After ten years of thinking about buying a 3D printer, I finally bought one.
First time: Anet A6
Around 2016 I was playing with some 3D printer at my friend’s company office. But no one there knew how to run it and I felt weird sitting at their place.
So started checking the market and found Anet A6 printer. Reviews were mixed. I got the impression that once you build the printer you need to print half of it again and repeat until it gets acceptable quality. I decided to skip it.
Some months later, at some local event, I saw Anet A6/A8 printers. Ouch, they were terrible!
Second moment: Ender 3
A few years passed, Creality launched Ender 3 line of 3D printers. Reviews were quite positive, printers looked more like a product than DIY hobby.
And then I got a message from brother-in-law that he bought one. So I did not have to.
Over the years, I printed countless items with his help.
Third case
A few months ago I started thinking about buying a 3D printer to have one at home, eliminating the need to go ~30km each way to collect prints.
Checked the market options and started watching reviews. Some models started to appear on a list of considered ones:
- Anycubic Kobra S1
- Bambu Lab P1S
- Creality K2
- Elegoo Centauri Carbon
Crossing out models
The more reviews I watched/read, the more I started to cross out.
Bambu Lab P1S
Bambu Lab P1S went out due to lack of communication between OrcaSlicer running on AArch64 desktop system — their networking plugin is a closed binary available only for x86-64 architecture.
Also there was a lot of noise about license violations.
And sorry, but Bambu Lab users give off a vibe similar to the Apple users. You know, “there is only one god” kind.
Elegoo Centauri Carbon 1/2
Carbon 1 has enclosure but, at the time I looked, it lacked any multimaterial solution. Instead they produced Centauri Carbon 2 (CC2) printer. Which looks weird.
The Carbon 2 requires its own slicer as it looks like more and more things done by other printers are being moved to slicing software. Anyone remember the HP 710c “winprinter”?
Creality K2
This printer did not vanish from the list — I decided to buy Anycubic Kobra S1.
First day
It took almost two weeks from order to delivery but yesterday I got Anycubic Kobra S1 Combo at home. I unpacked it, set it up, and played a bit with printing some basic stuff.
Rinkhals
I would not be myself without modifying the software of a device I just bought. And a 3D printer is no different.
So I took USB thumbdrive and installed Rinkhals to gain more control over my new device.
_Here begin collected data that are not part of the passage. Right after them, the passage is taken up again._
(** X19: a descriptor staged by [_set_input_json] comes back from
    [_get_output_json] when the output accessors report the pointer the
    JSON allocator returned and the length of the encoded text, provided
    [json.loads] inverts [json.dumps] on the descriptor and [decode]
    inverts [encode] on its text. *)
Theorem descriptor_round_trip obj i j s q :
  res (_set_input_json py self obj i s) = inr tt ->
  let s' := st (_set_input_json py self obj i s) in
  let text := json_dumps py obj in
  In (Guest (Call_input_json_alloc 0 i (len (encode text))) (Value q))
     (log (_set_input_json py self obj i s)) ->
  output_json_address self 0 j s' = Some (q, s') ->
  output_json_size self 0 j s' = Some (len (encode text), s') ->
  decode py (encode text) = inr text ->
  json_loads py text = inr obj ->
  res (_get_output_json py self j s') = inr obj.
Proof.
  intros H. apply runs_intro in H. revert H.
  generalize (log (_set_input_json py self obj i s)).
  generalize (st (_set_input_json py self obj i s)).
  intros s' l H. cbv zeta. intros Hin Ha Hn Hd Hl.
  unfold _set_input_json, do_input_json_alloc in H.
  apply runs_bind_inv in H as (u0 & s0 & l0 & l0' & He & H & ->).
  apply runs_emit_inv in He as (-> & ->).
  apply runs_bind_inv in H as (q' & s1 & l1 & l2 & Hc & Hw & ->).
  apply runs_call_inv in Hc as (_ & ->).
  apply buffer_assign_inv in Hw as (-> & _ & _ & Hr & _).
  simpl in Hin. destruct Hin as [Hin|[Hin|[]]]; [discriminate|].
  injection Hin as <-.
  unfold _get_output_json, do_output_json_address, do_output_json_size,
    bind, call, memoryview.
  rewrite Ha. simpl. rewrite Hn. simpl. rewrite Hr, Hd. simpl. rewrite Hl.
  reflexivity.
Qed.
I do not care much about what exactly this project installs on my printer. Do not have to know what Klipper, Mainsail or Moonraker are. What matters to me is the ability to print directly from the OrcaSlicer running on my AArch64 desktop.
What to print?
My list of things to print has about twenty entries. Ranging from some small home improvements or replacing missing/broken pieces, to cases for my DIY keyboards and devices.
In the beginning, it gives instant gratification. I printed a piece in 3 minutes and one thing at home works better. Another piece, and my Lenovo thin terminal no longer moves because it is secured in three places.
Trivia
As one of things I got was ability to log in via SSH I had to check what hardware is used:
root@kobra-ks1-02ab:/root# cat /proc/cpuinfo
processor : 0
model name : ARMv7 Processor rev 5 (v7l)
BogoMIPS : 48.00
Features : half thumb fastmult vfp edsp neon vfpv3 tls vfpv4 idiva idivt vfpd32 lpae
CPU implementer : 0x41
CPU architecture: 7
CPU variant : 0x0
CPU part : 0xc07
CPU revision : 5
Yes, this is single Cortex-A7 core. Rockchip RV1106G SoC.